Moreover, the German Society for Palliative Medicine recommends between 5 and 160 mg THC per day to increase appetite [13]. For pain therapy, a daily dosage of up to 30 mg THC is recommended [14].
Low-dose THC therapy is relevant in the context of multiple comorbidities and polymedication as in palliative care and it is, therefore, important to realize that low-dose THC improves the syndrome of psycho-vegetative stabilization or quality of life [4]. A possible explanation for the lack of an effect on the group of patients with less than 4.7 mg per day may rest on our observation that even patients with very low doses of THC become mentally clearer (e.g., because of saving opioids) [4] and develop the ability to let go and die.
Last but not least, we explicitly do not want to discuss any anti-cancer effects of THC and CBM, respectively. THC was used in the terminal phase with short survival times in which anti-cancer effects – if at all – are most unlikely to be effective. The issue of anti-cancer effects is extensively discussed elsewhere [15].
This study has several limitations:
The study had a retrospective design and used real world data from the legally required companion survey. However, using the date of the first visit by the SAPC physician after inclusion of the patient in SAPC as is the starting point for the calculation of survival time makes it possible to compare patients with and without THC.

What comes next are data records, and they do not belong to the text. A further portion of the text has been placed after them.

(* ===== verification/Admission.v ===== *)
(** Admission of connections: the counters of [blitz-server/src/server.rs]
    ([try_acquire_connection], [release_connection], [ip_acquire], [ip_release],
    [should_shed]) and the guard of [blitz-server/src/transport.rs] that holds a slot
    for the life of a connection. The counter is updated by compare-and-swap loops, so
    every load and every compare-and-swap is a step of its own, and connections
    interleave freely. *)
From S2P Require Import Prelude Float Value HashMap Schema Core Policy Codec GroupCommit Shard.

Local Open Scope Z_scope.

(** [std::net::IpAddr], by its octets. *)
Abbreviation ip_addr := (list byte).

(** ** Per-address slots (one lock around each operation) *)

Definition ip_acquire (c : ServerConfig) (ips : gmap ip_addr Z) (ip : ip_addr) : bool * gmap ip_addr Z :=
  let cap := max_connections_per_ip c in
  if cap =? 0 then (true, ips)
  else
    let n := default 0 (ips !! ip) in
    if cap <=? n then (false, ips) else (true, <[ip := n + 1]> ips).

Definition ip_release (ips : gmap ip_addr Z) (ip : ip_addr) : gmap ip_addr Z :=
  match ips !! ip with
  | Some n => if n <=? 1 then delete ip ips else <[ip := n - 1]> ips
  | None => ips
  end.

Definition ip_release_opt (ips : gmap ip_addr Z) (ip : option ip_addr) : gmap ip_addr Z :=
  match ip with Some ip => ip_release ips ip | None => ips end.

(** ** The shared counters and where each connection task stands *)

(** [ip] is the peer's address when the socket knows it. [current] is the value the
    compare-and-swap loop last read. *)
Inductive conn_pc : Type :=
| Arrived (ip : option ip_addr)
| IpHeld (ip : option ip_addr)
| Acquiring (ip : option ip_addr) (current : Z)
| Refused (ip : option ip_addr)
| Holding (ip : option ip_addr)
| Releasing (ip : option ip_addr) (current : Z)
| IpLeft (ip : option ip_addr).

Record Admissions : Type := MkAdmissions {
  connections : Z;
  ips : gmap ip_addr Z;
  shed_drops : Z;
  pcs : gmap nat conn_pc
}.

Definition Admissions_new : Admissions := MkAdmissions 0 ∅ 0 ∅.

Definition should_shed (c : ServerConfig) (conns : Z) : bool :=
  match shed_at_connections c with Some t => t <=? conns | None => false end.

Definition set_pc (a : Admissions) (t : nat) (p : conn_pc) : Admissions :=
  MkAdmissions (connections a) (ips a) (shed_drops a) (<[t := p]> (pcs a)).
Definition leave (a : Admissions) (t : nat) : Admissions :=
  MkAdmissions (connections a) (ips a) (shed_drops a) (delete t (pcs a)).
Definition record_shed_drop (a : Admissions) : Admissions :=
  MkAdmissions (connections a) (ips a) (wrap 64 (shed_drops a + 1)) (pcs a).
Definition set_connections (a : Admissions) (n : Z) : Admissions :=
  MkAdmissions n (ips a) (shed_drops a) (pcs a).
Definition set_ips (a : Admissions) (m : gmap ip_addr Z) : Admissions :=
  MkAdmissions (connections a) m (shed_drops a) (pcs a).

Second, this study included a large number of palliative patients, but not all of them were considered for analysis. The exclusion of patients with less than 7 days in SAPC from cohorts 1 and 2 seems justifiable because of the time necessary to provide the patient with THC and to establish a possible therapeutical effect. By excluding patients with more than 100 days in SAPC in cohort 2, patients without a severe palliative status were excluded from the study. Thus, cohort 2 better reflects the real world of ambulatory palliative patients.
Third, this analysis based on the highest documented dose of THC given to each patient. We cannot exclude the possibility that between inclusion in SAPC and the last record made even higher doses were given. In addition, we do not document any interruptions in THC administration. Finally, we cannot exclude the possibility that patients received further CBM at some later point. Such treatment is, however, very rare in Brandenburg.
Fourth, there might be differences in how THC was used in the five centers. This point was addressed by taking into consideration a cluster effect in the statistical analysis. Fifth, this study was not designed to consider the effect of THC on other endpoints such as pain, appetite, anxiety, sleeping quality, and did not record side effects in the three groups.
We cannot exclude that patients with an overall better condition were more likely to receive THC and we were unable to consider this point in our analysis. This is the reason to perform further more rigorous studies investigating this subject. Prospective studies that consider other endpoints, including mortality and side effects, should be carried out in the future. From the available data, we can conclude that current prescription practices deprive patients of days of life. Thus, in view of its significant prolongation of patient survival time, THC therapy should be included as part of the first-line therapy for ambulatory palliative patients.